══ Listed entries ══

(** Every run of [execute] has one of the shapes of [execute_shape]. *)
Lemma execute_shape_spec (all : bool) : obeys (Index.execute all) (execute_shape all).
Proof.
  unfold Index.execute.
  execute_calm_then ltac:(apply output_returns). intros _ _.
  execute_calm_then ltac:(apply detection_returns). intros packageManagers _.
  destruct (_ =? 0)%nat.
  { apply obeys_throw_after_output. apply (execute_no_manager all []). reflexivity. }
  apply obeys_bind_ret.
  do 2 (execute_calm_then ltac:(apply output_returns); intros _ _).
  execute_calm_then ltac:(apply enumerate_returns). intros allPackages _.
  destruct (_ =? 0)%nat.
  { apply obeys_ret_after_output. apply (execute_no_package all []). reflexivity. }
  do 2 (execute_calm_then ltac:(apply output_returns); intros _ _).
  eapply (after_calm _ _ (Forall (fun p => hasUpdate p = true -> newer p = true))
            (fun _ => True) (fun _ => False));
    [ apply execute_shape_calm
    | intros calm e Hcalm _; now apply execute_check_threw
    | intros ? ? ? []
    | apply check_newer
    | ].
  intros packagesWithLatest Hnewer. cbv zeta.
  apply newer_filter in Hnewer.
  set (updatablePackages := filter hasUpdate packagesWithLatest) in *.
  destruct (List.length updatablePackages =? 0)%nat eqn:Hsome.
  { apply obeys_ret_after_output. apply (execute_up_to_date all []). reflexivity. }
  assert (Hne : updatablePackages <> []).
  { intros E. rewrite E in Hsome. discriminate. }
  execute_calm_then ltac:(apply output_returns). intros _ _.
  assert (Hupgrade : forall values prompts,
            accepted all updatablePackages values prompts ->
            obeys (Index.upgrade values)
              (fun o new => execute_shape all o (prompts ++ new))).
  { intros values prompts Hacc.
    eapply obeys_weaken; [apply index_upgrade_shape |].
    intros o new (answers & middle & Hup & -> & ->).
    apply (execute_upgraded all [] updatablePackages values prompts answers middle);
      auto. }
  destruct all.
  - apply obeys_bind_ret. rewrite Hsome.
    apply (Hupgrade updatablePackages []). left. auto.
  - eapply obeys_bind; [apply prompt_shape | | |].
    + intros packagesToUpgrade prompts [[E Hdeclined] | (values & E & Hacc)].
      * injection E as ->. cbn [List.length Nat.eqb]. apply obeys_ret.
        rewrite app_nil_r.
        now apply (execute_none_selected false [] updatablePackages).
      * injection E as ->.
        assert (Hv : values <> []).
        { destruct Hacc as [(H & _) | (_ & H & _)]; [discriminate | exact H]. }
        destruct values as [| v values]; [congruence |]. cbn [List.length Nat.eqb].
        now apply Hupgrade.
    + intros e prompts [[E _] | (values & E & _)]; discriminate.
    + intros code prompts [[E _] | (values & E & _)]; discriminate.
Qed.

End ExecuteShapes.


(** ** The search for updates *)

Section SearchSteps.
Import Model Runtime Events Orchestrator Shapes Searches.
Context {W : World}.

Lemma for_of_pure {A S : Type} (xs : list A) (body : S -> A -> M S) :
  (forall s x t, body s x t = (fst (body s x []), t)) ->
  forall s t, for_of xs body s t = (fst (for_of xs body s []), t).
Proof.
  intros H. induction xs as [| x xs IH]; intros s t; [reflexivity |].
  cbn [for_of]. unfold bind. rewrite (H s x t), (H s x []).
  destruct (fst (body s x [])) as [s' | e | code]; cbn [fst]; [| reflexivity ..].
  rewrite (IH s' t), (IH s' []). reflexivity.
Qed.

(** Reading the document of npm adds nothing to the trace. *)
Lemma npm_packages_pure (pm : PackageManager) (stdout : string) (t : Trace) :
  PM.npm_packages pm stdout t = (fst (PM.npm_packages pm stdout []), t).
Proof.
  unfold PM.npm_packages. destruct (JSON_parse stdout) as [data |]; [| reflexivity].
  unfold bind. destruct (JS.get data "dependencies") as [[deps |] |]; try reflexivity.
  cbn [or_TypeError ret]. destruct (JS.truthy deps); [| reflexivity].
  destruct (JS.Object_entries deps) as [entries |]; [| reflexivity].
  cbn [or_TypeError ret]. apply for_of_pure.
  intros packages [name info] t'. unfold bind.
  now destruct (JS.get info "version") as [[v |] |].
Qed.

(** [getGlobalPackages] runs the listing command and returns the
    packages its answer gives. *)
Lemma getGlobalPackages_exact (pm : PackageManager) (t : Trace) :
  PM.getGlobalPackages pm t =
    (Return (listed (pm, exec_answer t (PM.list_command pm))),
     (t ++ [EvExec (PM.list_command pm) (exec_answer t (PM.list_command pm))])%list).
Proof.
  unfold PM.getGlobalPackages, try_catch, bind, execAsync, listed. cbn [fst snd].
  destruct (exec_answer t (PM.list_command pm)) as [stdout | detail]; [| reflexivity].
  destruct pm; cbn [PackageManager_eqb]; try reflexivity.
  rewrite npm_packages_pure.
  destruct (npm_packages_pm npm stdout []) as (o & new & E & _ & Hends).
  rewrite E. cbn [fst]. destruct o as [packages | e | code]; try reflexivity.
  destruct Hends.
Qed.

Lemma enumerate_exact (packageManagers : list PackageManager) :
  obeys (enumerate packageManagers)
    (fun o new =>
       exists listings,
         List.length listings = List.length packageManagers /\
         o = Return (packages_listed packageManagers listings) /\
         new = listings_of packageManagers listings).
Proof.
  unfold enumerate.
  assert (H : forall pms allPackages,
            obeys
              (for_of pms
                 (fun allPackages pm =>
                    packages <- PM.getGlobalPackages pm ;;
                    ret (allPackages ++ packages)%list)
                 allPackages)
              (fun o new =>
                 exists listings,
                   List.length listings = List.length pms /\
                   o = Return (allPackages ++ packages_listed pms listings)%list /\
                   new = listings_of pms listings)).
  { induction pms as [| pm pms IH]; intros allPackages t.
    - exists (Return allPackages), []. rewrite !app_nil_r. split; [reflexivity |].
      exists []. now rewrite app_nil_r.
    - cbn [for_of]. unfold bind at 1. unfold bind at 1.
      rewrite getGlobalPackages_exact. cbn [ret].
      set (r := exec_answer t (PM.list_command pm)).
      destruct (IH (allPackages ++ listed (pm, r))%list
                  (t ++ [EvExec (PM.list_command pm) r])%list)
        as (o & new & E & listings & Hlen & -> & ->).
      exists (Return (allPackages ++ listed (pm, r) ++ packages_listed pms listings)%list),
        (EvExec (PM.list_command pm) r :: listings_of pms listings).
      split; [rewrite E, <- !app_assoc; reflexivity |].
      exists (r :: listings). split; [simpl; lia |]. split; reflexivity. }
  intros t. destruct (H packageManagers [] t) as (o & new & E & listings & Hlen & -> & ->).
  exists (Return (packages_listed packageManagers listings)),
    (listings_of packageManagers listings).
  split; [exact E |]. now exists listings.
Qed.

═══

Work required: In the material above, find each line that contains the word "hasUpdate", and select it.

Result of this exercise:
  eapply (after_calm _ _ (Forall (fun p => hasUpdate p = true -> newer p = true))
  set (updatablePackages := filter hasUpdate packagesWithLatest) in *.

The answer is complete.